From the data underneath, reproduce exactly the stretch that begins at the line with "(** A 4xx reply changed nothing. *)" and ends after the line with "End Refusals.".
===== MATERIAL FOR THIS TASK
(* ===== verification/Effects.v ===== *)
(** * What a call changes

    A reply that refuses a request leaves the world as it was; a reply that
    grants one changes one deposit, by the patch and the entry of the handler;
    and the calls that end a tenancy revoke the credentials of the deposit. *)

From S2P Require Import Prelude Float64 Calendar Models JsonModels Statemachine Runtime.
From S2P Require Import Repository Sessions SessionLaws StatusList Server Credential Handlers.
From S2P Require Import IssuerHandlers VpSessions Presentation VerifierHandlers Logic Api.
From S2P Require Import Lifecycle.

Local Open Scope Z_scope.

Section Refusals.
Context {RS SS AS : Type} `{RepositoryLaws RS} `{SessionStore SS} `{IndexAllocator AS}.
Implicit Types w : world RS SS AS.

(** A 4xx reply changed nothing. *)
Definition harmless w (r : option response) w' : Prop :=
  forall resp, r = Some resp -> 400 <= status resp < 500 -> w' = w.

Lemma harmless_refl w r : harmless w r w.
Proof. by intros resp _ _. Qed.

Lemma wp_update_harmless ok id ns en p k w :
  (forall d w', wp ok (k d) (fun r _ => forall resp, r = Some resp -> status resp = StatusOK) w') ->
  wp ok (update id ns en p k) (harmless w) w.
Proof.
  intros Hk. apply wp_update.
  - intros w' _ resp [= <-]. cbn. unfold StatusInternalServerError. lia.
  - intros. apply harmless_refl.
  - intros key d0 d1 t w' _ _ _ _ _ _. eapply wp_mono; [apply Hk|].
    intros r w'' Hr resp -> Hs. rewrite (Hr resp eq_refl) in Hs. unfold StatusOK in Hs. lia.
Qed.
End Refusals.

(** The tails of the handlers, which always answer 200. *)
Ltac solve_tail :=
  intros; repeat first [ apply wp_revoke; intros | apply wp_webhook; intros
                       | apply wp_spawn; intros ]; cbn; by intros ? [= <-].

Ltac walk_harmless := walk_with ltac:(first [apply harmless_refl | (intros ? [= <-]; cbn; lia)]).

Section Harmless.
Context {RS SS AS : Type} `{RepositoryLaws RS} `{SessionStore SS} `{IndexAllocator AS}.
Implicit Types w : world RS SS AS.

(** The calls outside the issuance flow. *)
Definition deposit_call (c : api_call) : bool :=
  match c with
  | CallIssueCredential _ _ | CallGetCredentialOffer _ | CallToken _ | CallCredential _ _
  | CallCredentialStatus _ | CallStatusList => false
  | _ => true
  end.

Lemma handle_harmless ok g c w : deposit_call c = true -> wp ok (handle g c) (harmless w) w.
Proof.
  destruct c; intros Hc; try done; cbn [handle].
  - unfold CreateDeposit. walk_harmless. apply wp_create.
    + intros x w' _ resp [= <-]. cbn. unfold StatusInternalServerError. lia.
    + intros key i t w' _ _ _ _ resp [= <-]. cbn. unfold StatusCreated. lia.
  - unfold GetDeposit. walk_harmless.
  - unfold UpdateIdentity. walk_harmless. apply wp_update_harmless. solve_tail.
  - unfold Handlers.Pledge. walk_harmless. apply wp_update_harmless. solve_tail.
  - unfold Release. walk_harmless. apply wp_update_harmless. solve_tail.
  - unfold Claim. walk_harmless. apply wp_update_harmless. solve_tail.
  - unfold GetReceipt. walk_harmless.
  - unfold GetReleaseReceipt. walk_harmless.
  - unfold Settle. walk_harmless; try (apply wp_update_harmless; solve_tail).
    apply harmless_refl.
  - unfold SettleAccept. walk_harmless. apply wp_update_harmless. solve_tail.
  - unfold Dispute. walk_harmless. apply wp_update_harmless. solve_tail.
  - unfold DisputeResolve. walk_harmless. apply wp_update_harmless. solve_tail.
  - unfold PartialRelease. walk_harmless. apply wp_update_harmless. solve_tail.
  - unfold UtilitySettle. walk_harmless; apply wp_update_harmless; solve_tail.
  - unfold CreateVpRequest. walk_harmless. intros e _ resp [= <-] Hs. cbn in Hs.
    unfold StatusCreated in Hs. lia.
  - unfold ReceiveVpResponse. walk_harmless. apply wp_vp_get. intros [x|] _; walk_harmless.
    apply wp_only_now; [apply only_now_VerifyVpToken|]. intros [claims|err]; walk_harmless.
    apply wp_update_harmless. intros d' w'. apply wp_vp_delete. apply wp_webhook.
    intros w'' _ _. cbn. by intros ? [= <-].
  - unfold VerifierHandlers.Validate. walk_harmless.
Qed.
End Harmless.

(** ** What a 200 reply means *)

Section Grants.
Context {RS SS AS : Type} `{RepositoryLaws RS} `{SessionStore SS} `{IndexAllocator AS}.
Implicit Types w : world RS SS AS.

(** The deposit [id] names was updated by patch [p] and entry [en], and it is
    the body of the reply. *)
Definition granted (id : string) (ns : LifecycleState) (en : HistoryEntry) (p : patch_fn)
    w (resp : response) w' : Prop :=
  exists key d0 d1 t,
    repo_key id = Some key /\ deposits w !! key = Some d0 /\ apply_patch p d0 = Some d1 /\
    sql_entry ns en = true /\ body resp = PDeposit (advance ns en t d1) /\
    deposits w' = <[key := stored (advance ns en t d1)]> (deposits w).

(** [T] relates the session stores before and after. *)
Definition grants (id : string) (ns : LifecycleState) (en : HistoryEntry) (p : patch_fn)
    (T : SS -> SS -> Prop) w (r : option response) w' : Prop :=
  forall resp, r = Some resp -> status resp = StatusOK ->
    granted id ns en p w resp w' /\ T (w_sessions w) (w_sessions w').

Definition revoked_by (ok : env -> Prop) (id : string) (s s' : SS) : Prop :=
  exists e, ok e /\ s' = ss_RevokeByDepositID e id s.

Definition tail_ok (T : SS -> SS -> Prop) (d : Deposit) w (r : option response) w' : Prop :=
  r = Some {| status := StatusOK; body := PDeposit d |} /\ w_repo w' = w_repo w /\
  T (w_sessions w) (w_sessions w').

Lemma wp_update_grants ok id ns en p k T w :
  (forall d w', wp ok (k d) (tail_ok T d w') w') ->
  wp ok (update id ns en p k) (grants id ns en p T w) w.
Proof.
  intros Hk. apply wp_update.
  - by intros w' _ resp [= <-].
  - by intros ? ? ? ? ? resp.
  - intros key d0 d1 t w' Hkey Hv Hp Hv' Hw' Hsql. eapply wp_mono; [apply Hk|].
    intros r w'' (-> & Hrepo & HT) resp [= <-] _. split.
    + exists key, d0, d1, t. unfold deposits. by rewrite Hrepo.
    + by rewrite Hw' in HT.
Qed.

Lemma tail_refl d w : tail_ok eq d w (Some {| status := StatusOK; body := PDeposit d |}) w.
Proof. done. Qed.
End Grants.

(** The tail of an updating handler: [tail_ok]. *)
Ltac solve_tail_ok :=
  intros; repeat first
    [ apply wp_revoke; intros ? ? ? ? ? | apply wp_webhook; intros ? ? ? | apply wp_spawn; intros ? ? ? ];
  split; [reflexivity|]; split; [congruence|];
  repeat match goal with E : w_sessions _ = _ |- _ => rewrite E end; first [reflexivity | by eexists].

(** A refusal is not a 200. *)
Ltac refused :=
  let E := fresh in
  intros ? [= <-] E; exfalso; cbn in E;
  unfold StatusOK, StatusBadRequest, StatusConflict, StatusInternalServerError in *; lia.

Ltac walk_grants := walk_with ltac:(idtac; refused).

Section Handlers.
Context {RS SS AS : Type} `{RepositoryLaws RS} `{SessionStore SS} `{IndexAllocator AS}.
Implicit Types w : world RS SS AS.

Lemma release_grants ok g id r w :
  wp ok (handle g (CallRelease id r))
    (grants id StateReleased (entry StateReleased "LANDLORD" "") None (revoked_by ok id) w) w.
Proof. cbn [handle]. unfold Release. walk_grants. apply wp_update_grants. solve_tail_ok. Qed.

Lemma resolve_grants ok g id r w :
  wp ok (handle g (CallDisputeResolve id r))
    (grants id StateClosed
       (entry StateClosed "EXTERNAL" (DisputeResolveRequest_ResolutionReference (value r)))
       (Some (patch_resolve (value r))) (revoked_by ok id) w) w.
Proof. cbn [handle]. unfold DisputeResolve. walk_grants. apply wp_update_grants. solve_tail_ok. Qed.

Lemma accept_grants ok g id r w :
  wp ok (handle g (CallSettleAccept id r))
    (fun o w' => grants id StateClosed
       (entry StateClosed (SettleAcceptRequest_AcceptedBy (value r)) "settlement accepted")
       (Some patch_accept) (revoked_by ok id) w o w' /\
     forall resp, o = Some resp -> status resp = StatusOK ->
       is_party (SettleAcceptRequest_AcceptedBy (value r)) = true /\
       exists key d s, repo_key id = Some key /\ deposits w !! key = Some d /\
         lifecycle d = StateSettleProposed /\ Deposit_Settlement d = Some s /\
         Settlement_LastProposedBy s <> SettleAcceptRequest_AcceptedBy (value r)) w.
Proof.
  cbn [handle]. unfold SettleAccept.
  walk_with ltac:(split; refused).
  eapply wp_mono; [apply (wp_update_grants ok id _ _ _ _ (revoked_by ok id)); solve_tail_ok|].
  intros o w' Hg. split; [exact Hg|]. intros resp _ _.
  split; [by apply negb_false_iff|]. eexists _, _, _. split_and!; try done.
  - by apply String.eqb_eq, negb_false_iff.
  - by apply String.eqb_neq.
Qed.
End Handlers.

Section Theorems.
Context {RS SS AS : Type} `{RepositoryLaws RS} `{SessionStore SS} `{IndexAllocator AS}.
Implicit Types w : world RS SS AS.

(** C19: a 4xx reply of any deposit, verifier or validation handler leaves the whole server as
    it was: deposits, audit log, both kinds of sessions, status list counter and the tasks to
    run in the background. *)
Theorem refusal_changes_nothing g c envs w resp w' :
  deposit_call c = true -> run (handle g c) envs w = (Some resp, w') ->
  400 <= status resp < 500 -> w' = w.
Proof.
  intros Hc Hrun Hs.
  pose proof (wp_run (fun _ => True) _ _ w envs (handle_harmless (fun _ => True) g c w Hc)
    ltac:(done)) as Hh.
  rewrite Hrun in Hh. exact (Hh resp eq_refl Hs).
Qed.

(** C8: a 200 of SettleAccept means that the deposit was in SETTLE_PROPOSED, that its last
    proposal came from the other party, and that it is now CLOSED with exactly the proposed
    refund and retention recorded as agreed and one history entry of the accepting party
    appended; the reply is the deposit as stored, and no other deposit changed. *)
Theorem settle_accept_closes_as_proposed g id r envs w resp w' :
  run (handle g (CallSettleAccept id r)) envs w = (Some resp, w') ->
  status resp = StatusOK ->
  let by_ := SettleAcceptRequest_AcceptedBy (value r) in
  exists key d s d' t,
    repo_key id = Some key /\ deposits w !! key = Some d /\
    lifecycle d = StateSettleProposed /\ Deposit_Settlement d = Some s /\
    (by_ = "LANDLORD" \/ by_ = "TENANT") /\ Settlement_LastProposedBy s <> by_ /\
    body resp = PDeposit d' /\ deposits w' = <[key := stored d']> (deposits w) /\
    lifecycle d' = StateClosed /\
    Deposit_Settlement d' = Some (set_Agreed (Settlement_ProposedTenantRefund s)
                                    (Settlement_ProposedLandlordRetention s) s) /\
    history d' = history d ++
      [{| HistoryEntry_State := StateClosed; HistoryEntry_Timestamp := t;
          HistoryEntry_Actor := by_; HistoryEntry_Comment := "settlement accepted";
          HistoryEntry_Signature := "" |}].
Proof.
  intros Hrun Hs by_.
  pose proof (wp_run _ _ _ w envs (accept_grants (fun _ => True) g id r w) ltac:(done)) as Hg.
  rewrite Hrun in Hg. destruct Hg as [Hg Hd].
  destruct (Hg resp eq_refl Hs) as [(key & d0 & d1 & t & Hk & Hv & Hp & _ & Hb & Hw) _].
  destruct (Hd resp eq_refl Hs) as (Hparty & key' & d & s & Hk' & Hv' & Hl & Hset & Hne).
  assert (key' = key) as -> by congruence. assert (d0 = d) as -> by congruence.
  unfold patch_accept, apply_patch in Hp. rewrite Hset in Hp. injection Hp as <-.
  eexists key, d, s, _, t. split_and!; try done.
  - by apply orb_true_iff in Hparty as [?%String.eqb_eq|?%String.eqb_eq]; [left|right].
  - by autorewrite with deposit.
  - autorewrite with deposit. by destruct d.
  - autorewrite with deposit. by destruct d.
Qed.

Lemma utility_sessions ok g id r w :
  wp ok (handle g (CallUtilitySettle id r)) (fun _ w' => w_sessions w' = w_sessions w) w.
Proof.
  cbn [handle]. unfold UtilitySettle.
  walk_with ltac:(done); apply wp_update; try done.
  all: try (intros w' [->|(? & ? & ? & ? & _ & _ & _ & _ & _ & ->)]; done).
  all: intros ? ? ? ? w' _ _ _ _ Hw _; apply wp_webhook; intros w'' _ E; cbn; rewrite E, Hw; done.
Qed.

(** UtilitySettle leaves the sessions alone on every path, also when it closes the deposit:
    unlike the other calls that end a tenancy it revokes nothing. *)
Theorem utility_settle_never_revokes g id r envs w :
  w_sessions (run (handle g (CallUtilitySettle id r)) envs w).2 = w_sessions w.
Proof.
  exact (wp_run (fun _ => True) _ (fun _ w' => w_sessions w' = w_sessions w) w envs
           (utility_sessions _ g id r w) ltac:(done)).
Qed.
End Theorems.

(** The calls that end a tenancy, and the deposit they name. *)
Definition revoking_call (c : api_call) : option string :=
  match c with
  | CallRelease id _ | CallSettleAccept id _ | CallDisputeResolve id _ => Some id
  | _ => None
  end.

Section Revocation.
Context {RS SS AS : Type} `{RepositoryLaws RS} `{SessionLaws SS} `{IndexAllocator AS}.
Implicit Types w : world RS SS AS.

Lemma revoking_call_revokes ok g c id w :
  revoking_call c = Some id ->
  wp ok (handle g c)
    (fun o w' => forall resp, o = Some resp -> status resp = StatusOK ->
       revoked_by ok id (w_sessions w) (w_sessions w')) w.
Proof.
  intros Hc. destruct c; try done; injection Hc as ->.
  - eapply wp_mono; [apply release_grants|]. intros o w' Hg resp Ho Hs. by apply (Hg resp).
  - eapply wp_mono; [apply accept_grants|]. intros o w' [Hg _] resp Ho Hs. by apply (Hg resp).
  - eapply wp_mono; [apply resolve_grants|]. intros o w' Hg resp Ho Hs. by apply (Hg resp).
Qed.

(** What an ending call answered with 200 does to a credential issued for its deposit. *)
Lemma ending_call_revokes g c id envs w resp w' dep i x :
  revoking_call c = Some id -> (forall n, no_faults (envs n)) ->
  run (handle g c) envs w = (Some resp, w') -> status resp = StatusOK ->
  sess_inv (w_sessions w) -> sess_key id = Some dep ->
  sess_view (w_sessions w) !! i = Some x -> Session_DepositID x = dep ->
  Session_State x = SessionStateConsumed ->
  sess_inv (w_sessions w') /\
  sess_view (w_sessions w') !! i = Some (set_State SessionStateRevoked x).
Proof.
  intros Hc Hok Hrun Hs Hi Hkey Hx Hdep Hst.
  pose proof (wp_run no_faults _ _ w envs (revoking_call_revokes no_faults g c id w Hc) Hok) as Hr.
  rewrite Hrun in Hr. destruct (Hr resp eq_refl Hs) as (e & He & Hw).
  cbn [snd] in Hw. rewrite Hw.
  split; [exact (proj1 (sess_revoke_cases e id _ Hi))|].
  rewrite (sess_revoke_works e id (w_sessions w) dep), lookup_fmap, Hx by done. cbn.
  unfold revoke_issued. by rewrite Hdep, Hst, String.eqb_refl.
Qed.

(** C5: when Release, SettleAccept or DisputeResolve answers 200, every credential issued for
    the deposit before reads as revoked afterwards, both from its status endpoint and in the
    indices the published status list is built from (without database faults in that call). *)
Theorem ending_a_tenancy_revokes g c id envs w resp w' dep i x e :
  revoking_call c = Some id -> (forall n, no_faults (envs n)) -> no_faults e ->
  run (handle g c) envs w = (Some resp, w') -> status resp = StatusOK ->
  sess_inv (w_sessions w) -> sess_key id = Some dep ->
  sess_view (w_sessions w) !! i = Some x -> Session_DepositID x = dep ->
  Session_State x = SessionStateConsumed ->
  ss_CredentialStatus e (Session_CredentialID x) (w_sessions w') = ("revoked", true) /\
  forall l, ss_RevokedStatusListIndices e (w_sessions w') = Ok l ->
    Session_StatusListIndex x ∈ l.
Proof.
  intros Hc Hok He Hrun Hs Hi Hkey Hx Hdep Hst.
  destruct (ending_call_revokes g c id envs w resp w' dep i x) as [Hi' Hx']; try done.
  destruct (set_State_fields SessionStateRevoked x) as (_ & Hs2 & Hc2 & _ & Hix). split.
  - pose proof (sess_status e _ i _ Hi' He Hx') as Hstat.
    rewrite Hc2, Hs2 in Hstat. by apply Hstat.
  - intros l Hl. apply (sess_revoked_indices e _ l Hi' Hl). by exists i, (set_State SessionStateRevoked x).
Qed.
End Revocation.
==========
> _TASK RESPONSE_:
(** A 4xx reply changed nothing. *)
Definition harmless w (r : option response) w' : Prop :=
  forall resp, r = Some resp -> 400 <= status resp < 500 -> w' = w.

Lemma harmless_refl w r : harmless w r w.
Proof. by intros resp _ _. Qed.

Lemma wp_update_harmless ok id ns en p k w :
  (forall d w', wp ok (k d) (fun r _ => forall resp, r = Some resp -> status resp = StatusOK) w') ->
  wp ok (update id ns en p k) (harmless w) w.
Proof.
  intros Hk. apply wp_update.
  - intros w' _ resp [= <-]. cbn. unfold StatusInternalServerError. lia.
  - intros. apply harmless_refl.
  - intros key d0 d1 t w' _ _ _ _ _ _. eapply wp_mono; [apply Hk|].
    intros r w'' Hr resp -> Hs. rewrite (Hr resp eq_refl) in Hs. unfold StatusOK in Hs. lia.
Qed.
End Refusals.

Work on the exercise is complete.